When a system meant to protect starts asking mothers to prove they deserve protection
There is a brutal contradiction at the centre of this conversation. The law can sound caring on paper while feeling punishing in practice.
In this episode of Voices Of Change, Heidi Giokos speaks to Advocate Angela Jayne Bates about what many mothers and children encounter when they turn to family and domestic violence systems for safety. The promise is protection. The reality, in Angela’s account, is often delay, disbelief, administrative burden, and retraumatisation. Framed through Human Rights Day, the episode makes one central argument with real force: when women and children meet danger inside institutions meant to protect them, this is not only a legal problem. It is a human rights problem.
The conversation begins with access. Even getting to court can be a hurdle. Transport costs matter. Childcare matters. Support systems matter. A woman trying to secure a protection order may already be carrying fear, financial pressure, and the logistics of keeping a child safe. The system, ideally, should reduce that burden. Instead, Angela describes a process that often multiplies it. She also points to what happens when women approach police stations in domestic violence matters and meet responses that leave them feeling dismissed or doubted rather than protected.
That everyday failure leads to a deeper problem. Once a mother is under strain, the strain itself can be used against her. Heidi puts it plainly in the episode: a woman trying to manage an unsafe situation as best she can can end up being pathologised and labelled unstable. That is more than a cruel irony. It can shape how her credibility is viewed, how her distress is interpreted, and how the child’s needs are assessed. The phrase “best interests of the child” carries moral weight in public life, but Angela argues that in practice it is not always being fully honoured. Reports and evaluations may drive decisions, yet the underlying reality of the child’s circumstances can still be missed or flattened.
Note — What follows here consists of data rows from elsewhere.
(** C31: Replacing or clearing the temporary credentials revokes them for good, even for
    a session that took its verifier before: whatever happens afterwards and whatever
    the callback answers, such a verifier never again classifies a client as the
    temporary principal, and a relay admitted on it ends at its next recheck. *)
Theorem revocation_is_final plan binds executor converts es e es' j i pc v :
  let w := run (start plan binds executor converts).2 es in
  revokes w e = true -> sessions w !! j = Some (i, pc) -> verifier_of pc = Some v ->
  let w' := run (step w e).2 es' in
  (forall s calls, classify (primary_credentials w') (gates w') calls v s <> Some Temporary) /\
  (forall in_time calls u, sessions w' !! j = Some (i, SessionRelay Temporary u) ->
     sessions (step w' (ESession j (SessionTick in_time calls))).2 !! j = Some (i, SessionCount)).
Proof.
  intros w Hr Hj Hv w'. assert (gates_ok w) as Hw by apply gates_run, gates_start.
  assert (shut (length (gates w)) w') as Hs.
  { apply shut_run; [|by apply revocation_shuts]. destruct (revoked_credentials w e Hr) as (? & -> & _).
    rewrite length_app, shut_gate_length. lia. }
  assert (forall g, gate_of v = Some g -> (g < length (gates w))%nat) as Hg by (intros g; by eapply go_session).
  split; [intros s calls; by apply (shut_verifier (length (gates w)))|]. intros in_time calls u Hj'.
  assert (sessions (step w e).2 !! j = Some (i, pc)) as Hj1 by (by destruct e).
  destruct (verifier_kept _ _ _ _ v _ _ u Hj1 (or_introl Hv) Hj' eq_refl) as [_ ->].
  destruct (shut_verifier _ _ v calls Hs Hg) as [_ Ha].
  cbn [step]. rewrite Hj'. cbn [session_step]. rewrite Ha, andb_false_r. cbn. apply list_lookup_insert_eq. by eapply lookup_lt_Some.
Qed.

Lemma revocation_is_final_witness :
  let guest := sample_material "guest" "guest-secret" in
  let login := SessionAuthenticated (SuppliedPair (lit "guest") (lit "guest-secret")) (fun _ => true) true in
  let w := run served (up ++ [ESetTemporary guest 7] ++ client ++ [ESession 0 SessionGoOn; ESession 0 SessionGoOn; ESession 0 login]) in
  let w' := run (step w EClearTemporary).2 [] in
  sessions w !! 0%nat = Some (0%nat, SessionRelay Temporary (WithTemporary guest 7 0)) /\
  sessions (step w (ESession 0 (SessionTick true (fun _ => true)))).2 !! 0%nat = Some (0%nat, SessionRelay Temporary (WithTemporary guest 7 0)) /\
  sessions (step w' (ESession 0 (SessionTick true (fun _ => true)))).2 !! 0%nat = Some (0%nat, SessionCount).
Proof.
  intros guest login w w'. split; [vm_compute; reflexivity|]. split; [vm_compute; reflexivity|].
  apply (revocation_is_final sample_plan (fun _ => true) true (fun _ => true)
    (up ++ [ESetTemporary guest 7] ++ client ++ [ESession 0 SessionGoOn; ESession 0 SessionGoOn; ESession 0 login])
    EClearTemporary [] 0 0 (SessionRelay Temporary (WithTemporary guest 7 0)) (WithTemporary guest 7 0))
    with (u := WithTemporary guest 7 0); vm_compute; reflexivity.
Defined.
From there, the conversation becomes more structural. Angela describes repeated patterns in the system that, in her view, go beyond isolated dysfunction. She speaks about the recurring use of certain professional voices and asks whether what appears to be fragmented failure may at times function like a recognisable playbook. The episode is careful not to litigate specific live matters, but it does not soften the larger point. When the same kinds of patterns keep surfacing, accountability cannot remain vague, optional, or endlessly deferred. That is especially true where children are involved and where the stakes are emotional, legal, financial, and developmental all at once.
Importantly, the episode does not stop at diagnosis. It turns toward reform. Angela argues for a more unified court structure, one that handles the connected realities of contact, maintenance, protection, and coordinated justice more coherently. The argument is practical as much as philosophical. A system split across too many channels can consume time, money, and emotional energy that vulnerable families do not have. A more joined-up model, she suggests, could reduce duplication, improve consistency, and bring the child’s welfare closer to the centre of the process where it belongs.
That is what gives this conversation its weight. It is not just about whether the law exists. It is about whether ordinary people can reach it, survive it, and trust it. Human Rights Day often invites abstract language about dignity, equality, and freedom. This episode drags those words back to earth. Rights are not tested in speeches. They are tested in the moment a mother asks for help, in the way a child’s safety is weighed, and in whether the institutions of justice respond with protection or another layer of harm. That is where the conversation leaves us, and it is not a comfortable place. But it is a necessary one.